* Work to be completed: Each line from the beginning of the entries below through the line that includes "Forall_impl; [exact H|]." must be returned exactly as given.

Stored data:
>>>

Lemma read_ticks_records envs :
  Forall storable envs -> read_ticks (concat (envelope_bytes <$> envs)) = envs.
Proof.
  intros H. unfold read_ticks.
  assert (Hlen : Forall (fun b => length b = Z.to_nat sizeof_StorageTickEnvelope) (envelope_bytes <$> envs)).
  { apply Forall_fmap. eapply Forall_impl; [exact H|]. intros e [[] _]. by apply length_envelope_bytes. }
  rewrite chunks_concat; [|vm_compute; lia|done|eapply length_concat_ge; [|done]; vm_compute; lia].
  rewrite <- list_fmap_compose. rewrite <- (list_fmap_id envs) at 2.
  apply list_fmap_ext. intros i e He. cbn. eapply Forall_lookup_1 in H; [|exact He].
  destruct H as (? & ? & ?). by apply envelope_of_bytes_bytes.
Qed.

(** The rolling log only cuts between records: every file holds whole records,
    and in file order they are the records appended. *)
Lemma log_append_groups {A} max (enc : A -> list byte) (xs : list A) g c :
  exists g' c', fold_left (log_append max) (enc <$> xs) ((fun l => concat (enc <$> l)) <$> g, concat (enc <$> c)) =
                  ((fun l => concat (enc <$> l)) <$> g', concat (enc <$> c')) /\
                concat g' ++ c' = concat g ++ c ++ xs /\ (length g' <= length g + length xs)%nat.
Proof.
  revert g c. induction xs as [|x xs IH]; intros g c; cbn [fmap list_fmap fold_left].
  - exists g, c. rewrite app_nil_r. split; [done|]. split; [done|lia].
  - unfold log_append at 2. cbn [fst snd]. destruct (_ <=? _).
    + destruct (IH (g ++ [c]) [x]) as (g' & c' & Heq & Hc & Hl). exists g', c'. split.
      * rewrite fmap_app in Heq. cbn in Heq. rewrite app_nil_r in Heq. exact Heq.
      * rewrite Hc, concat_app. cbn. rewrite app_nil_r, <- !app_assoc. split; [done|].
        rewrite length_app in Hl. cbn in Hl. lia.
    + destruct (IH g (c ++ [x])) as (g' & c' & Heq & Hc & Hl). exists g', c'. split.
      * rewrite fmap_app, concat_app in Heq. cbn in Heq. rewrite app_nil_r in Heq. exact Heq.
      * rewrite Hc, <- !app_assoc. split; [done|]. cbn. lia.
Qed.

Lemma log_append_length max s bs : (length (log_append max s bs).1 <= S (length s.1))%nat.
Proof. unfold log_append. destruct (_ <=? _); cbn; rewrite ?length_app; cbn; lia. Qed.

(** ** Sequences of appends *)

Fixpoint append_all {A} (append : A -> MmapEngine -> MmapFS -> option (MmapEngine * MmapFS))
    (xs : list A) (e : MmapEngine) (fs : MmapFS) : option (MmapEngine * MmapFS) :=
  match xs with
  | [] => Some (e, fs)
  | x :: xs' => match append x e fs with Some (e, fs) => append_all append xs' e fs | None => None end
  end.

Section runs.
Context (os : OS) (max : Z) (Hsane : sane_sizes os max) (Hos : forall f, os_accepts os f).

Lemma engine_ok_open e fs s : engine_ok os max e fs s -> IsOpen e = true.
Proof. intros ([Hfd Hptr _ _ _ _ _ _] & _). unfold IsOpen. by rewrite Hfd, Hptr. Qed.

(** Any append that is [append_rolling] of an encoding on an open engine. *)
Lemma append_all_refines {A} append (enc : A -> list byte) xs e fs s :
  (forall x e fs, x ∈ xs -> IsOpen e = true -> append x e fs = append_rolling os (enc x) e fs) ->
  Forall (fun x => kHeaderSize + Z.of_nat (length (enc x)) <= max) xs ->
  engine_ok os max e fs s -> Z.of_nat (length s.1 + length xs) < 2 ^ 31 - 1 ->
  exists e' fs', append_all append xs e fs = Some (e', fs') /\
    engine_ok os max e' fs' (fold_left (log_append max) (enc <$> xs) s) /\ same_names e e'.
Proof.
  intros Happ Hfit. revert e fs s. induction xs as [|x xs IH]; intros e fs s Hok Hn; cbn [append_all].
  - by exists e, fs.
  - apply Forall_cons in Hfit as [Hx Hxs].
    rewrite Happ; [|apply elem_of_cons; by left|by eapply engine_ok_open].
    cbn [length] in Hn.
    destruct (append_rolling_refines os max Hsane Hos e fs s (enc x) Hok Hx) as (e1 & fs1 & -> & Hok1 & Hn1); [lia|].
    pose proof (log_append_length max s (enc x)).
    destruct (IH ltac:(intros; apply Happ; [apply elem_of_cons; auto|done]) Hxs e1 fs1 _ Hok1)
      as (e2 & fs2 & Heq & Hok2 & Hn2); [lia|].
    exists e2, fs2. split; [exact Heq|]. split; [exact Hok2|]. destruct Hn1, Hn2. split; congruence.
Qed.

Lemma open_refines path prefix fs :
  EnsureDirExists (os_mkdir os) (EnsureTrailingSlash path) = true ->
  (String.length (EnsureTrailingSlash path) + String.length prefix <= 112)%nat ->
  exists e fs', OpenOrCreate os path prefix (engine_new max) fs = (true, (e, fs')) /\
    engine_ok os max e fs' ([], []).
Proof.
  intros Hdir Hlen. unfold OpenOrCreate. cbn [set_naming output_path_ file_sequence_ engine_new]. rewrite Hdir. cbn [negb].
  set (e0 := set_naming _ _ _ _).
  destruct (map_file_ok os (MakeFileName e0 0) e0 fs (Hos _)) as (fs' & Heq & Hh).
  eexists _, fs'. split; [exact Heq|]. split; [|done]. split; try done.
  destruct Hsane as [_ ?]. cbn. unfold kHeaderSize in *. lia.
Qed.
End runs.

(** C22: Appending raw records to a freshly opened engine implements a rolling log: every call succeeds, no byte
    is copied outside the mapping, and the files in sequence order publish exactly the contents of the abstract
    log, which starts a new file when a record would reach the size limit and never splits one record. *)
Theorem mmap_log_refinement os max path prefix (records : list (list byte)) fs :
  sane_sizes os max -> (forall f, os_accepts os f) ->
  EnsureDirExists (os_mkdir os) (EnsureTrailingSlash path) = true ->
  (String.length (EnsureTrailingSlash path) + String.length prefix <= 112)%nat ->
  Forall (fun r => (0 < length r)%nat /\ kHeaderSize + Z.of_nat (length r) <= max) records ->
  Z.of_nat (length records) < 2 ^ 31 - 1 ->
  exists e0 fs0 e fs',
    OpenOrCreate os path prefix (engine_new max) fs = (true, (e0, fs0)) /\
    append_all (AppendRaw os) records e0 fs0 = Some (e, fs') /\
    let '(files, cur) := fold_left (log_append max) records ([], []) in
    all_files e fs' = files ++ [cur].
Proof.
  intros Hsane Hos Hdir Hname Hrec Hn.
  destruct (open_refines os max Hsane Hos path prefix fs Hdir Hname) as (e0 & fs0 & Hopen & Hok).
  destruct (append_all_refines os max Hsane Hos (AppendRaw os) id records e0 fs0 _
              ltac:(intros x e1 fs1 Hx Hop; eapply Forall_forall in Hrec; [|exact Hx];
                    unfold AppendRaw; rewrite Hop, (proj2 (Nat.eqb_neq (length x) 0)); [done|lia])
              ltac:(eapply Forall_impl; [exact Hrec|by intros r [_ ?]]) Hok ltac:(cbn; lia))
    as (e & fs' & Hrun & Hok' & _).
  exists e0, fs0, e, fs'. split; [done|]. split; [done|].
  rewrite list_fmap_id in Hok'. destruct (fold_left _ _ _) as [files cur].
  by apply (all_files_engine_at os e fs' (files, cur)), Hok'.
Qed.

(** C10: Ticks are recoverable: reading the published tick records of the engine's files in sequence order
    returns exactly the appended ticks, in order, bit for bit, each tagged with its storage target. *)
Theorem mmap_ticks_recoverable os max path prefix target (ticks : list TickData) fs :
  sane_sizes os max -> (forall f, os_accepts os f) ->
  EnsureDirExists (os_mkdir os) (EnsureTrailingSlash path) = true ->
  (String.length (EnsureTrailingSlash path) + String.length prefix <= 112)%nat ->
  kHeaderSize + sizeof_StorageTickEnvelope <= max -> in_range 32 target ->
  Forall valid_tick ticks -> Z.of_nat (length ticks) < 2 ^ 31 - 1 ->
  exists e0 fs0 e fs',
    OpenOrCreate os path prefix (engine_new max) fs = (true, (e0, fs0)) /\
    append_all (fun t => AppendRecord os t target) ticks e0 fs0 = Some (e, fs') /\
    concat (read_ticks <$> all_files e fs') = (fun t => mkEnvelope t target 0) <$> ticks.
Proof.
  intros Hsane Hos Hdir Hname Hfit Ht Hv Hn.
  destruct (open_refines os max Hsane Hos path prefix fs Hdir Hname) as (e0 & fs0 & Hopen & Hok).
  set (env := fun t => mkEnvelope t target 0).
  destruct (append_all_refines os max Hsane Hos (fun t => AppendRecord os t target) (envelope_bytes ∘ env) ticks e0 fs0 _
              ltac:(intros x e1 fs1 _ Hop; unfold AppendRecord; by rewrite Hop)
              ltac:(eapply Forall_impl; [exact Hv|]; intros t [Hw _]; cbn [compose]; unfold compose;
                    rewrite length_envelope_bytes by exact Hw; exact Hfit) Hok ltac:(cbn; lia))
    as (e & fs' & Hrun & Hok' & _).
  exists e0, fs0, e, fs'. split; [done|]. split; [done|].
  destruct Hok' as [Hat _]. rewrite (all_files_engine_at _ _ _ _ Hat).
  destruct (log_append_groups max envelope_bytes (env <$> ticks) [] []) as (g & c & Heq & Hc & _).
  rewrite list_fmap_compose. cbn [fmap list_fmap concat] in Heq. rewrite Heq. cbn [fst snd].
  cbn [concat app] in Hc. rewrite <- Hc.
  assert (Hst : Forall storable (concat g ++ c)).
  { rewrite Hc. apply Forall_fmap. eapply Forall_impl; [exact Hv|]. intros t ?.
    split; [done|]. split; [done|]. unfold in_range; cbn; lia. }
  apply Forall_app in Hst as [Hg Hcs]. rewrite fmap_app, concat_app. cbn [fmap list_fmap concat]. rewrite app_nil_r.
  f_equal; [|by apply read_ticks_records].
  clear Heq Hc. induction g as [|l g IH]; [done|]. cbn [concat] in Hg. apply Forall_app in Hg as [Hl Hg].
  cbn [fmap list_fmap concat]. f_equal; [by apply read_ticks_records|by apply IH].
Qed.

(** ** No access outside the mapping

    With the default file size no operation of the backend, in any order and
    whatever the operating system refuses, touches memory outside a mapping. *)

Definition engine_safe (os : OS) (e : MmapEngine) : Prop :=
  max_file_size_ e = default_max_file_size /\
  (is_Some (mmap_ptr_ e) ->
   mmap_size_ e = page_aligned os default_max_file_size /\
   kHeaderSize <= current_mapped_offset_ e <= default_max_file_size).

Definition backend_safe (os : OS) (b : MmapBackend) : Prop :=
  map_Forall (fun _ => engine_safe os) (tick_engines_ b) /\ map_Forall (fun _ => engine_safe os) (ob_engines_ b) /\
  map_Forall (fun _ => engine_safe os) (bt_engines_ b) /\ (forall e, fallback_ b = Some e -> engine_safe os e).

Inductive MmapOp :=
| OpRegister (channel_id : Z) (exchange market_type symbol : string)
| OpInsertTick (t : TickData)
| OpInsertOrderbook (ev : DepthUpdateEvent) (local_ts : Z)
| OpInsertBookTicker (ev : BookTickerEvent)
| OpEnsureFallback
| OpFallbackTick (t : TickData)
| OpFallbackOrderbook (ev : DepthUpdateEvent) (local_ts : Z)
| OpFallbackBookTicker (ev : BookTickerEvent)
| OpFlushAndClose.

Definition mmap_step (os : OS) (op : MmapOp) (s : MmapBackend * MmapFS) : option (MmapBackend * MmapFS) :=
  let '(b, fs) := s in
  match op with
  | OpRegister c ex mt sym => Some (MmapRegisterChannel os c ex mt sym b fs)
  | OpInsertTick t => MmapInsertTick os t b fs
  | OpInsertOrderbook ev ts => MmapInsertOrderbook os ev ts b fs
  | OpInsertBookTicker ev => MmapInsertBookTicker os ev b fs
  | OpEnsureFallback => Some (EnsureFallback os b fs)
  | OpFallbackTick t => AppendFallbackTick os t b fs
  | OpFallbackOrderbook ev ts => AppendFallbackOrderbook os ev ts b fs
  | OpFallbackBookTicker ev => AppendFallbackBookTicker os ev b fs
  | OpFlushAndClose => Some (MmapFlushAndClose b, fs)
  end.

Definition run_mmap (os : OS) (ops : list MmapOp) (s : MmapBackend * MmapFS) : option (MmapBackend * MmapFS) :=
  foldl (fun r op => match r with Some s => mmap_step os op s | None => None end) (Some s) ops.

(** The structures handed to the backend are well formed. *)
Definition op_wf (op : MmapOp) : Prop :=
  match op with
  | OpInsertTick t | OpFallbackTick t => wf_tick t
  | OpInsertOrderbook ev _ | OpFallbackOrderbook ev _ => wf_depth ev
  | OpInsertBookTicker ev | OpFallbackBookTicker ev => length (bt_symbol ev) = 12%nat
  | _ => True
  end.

<<<

* Response area:
Lemma read_ticks_records envs :
  Forall storable envs -> read_ticks (concat (envelope_bytes <$> envs)) = envs.
Proof.
  intros H. unfold read_ticks.
  assert (Hlen : Forall (fun b => length b = Z.to_nat sizeof_StorageTickEnvelope) (envelope_bytes <$> envs)).
  { apply Forall_fmap. eapply Forall_impl; [exact H|]. intros e [[] _]. by apply length_envelope_bytes. }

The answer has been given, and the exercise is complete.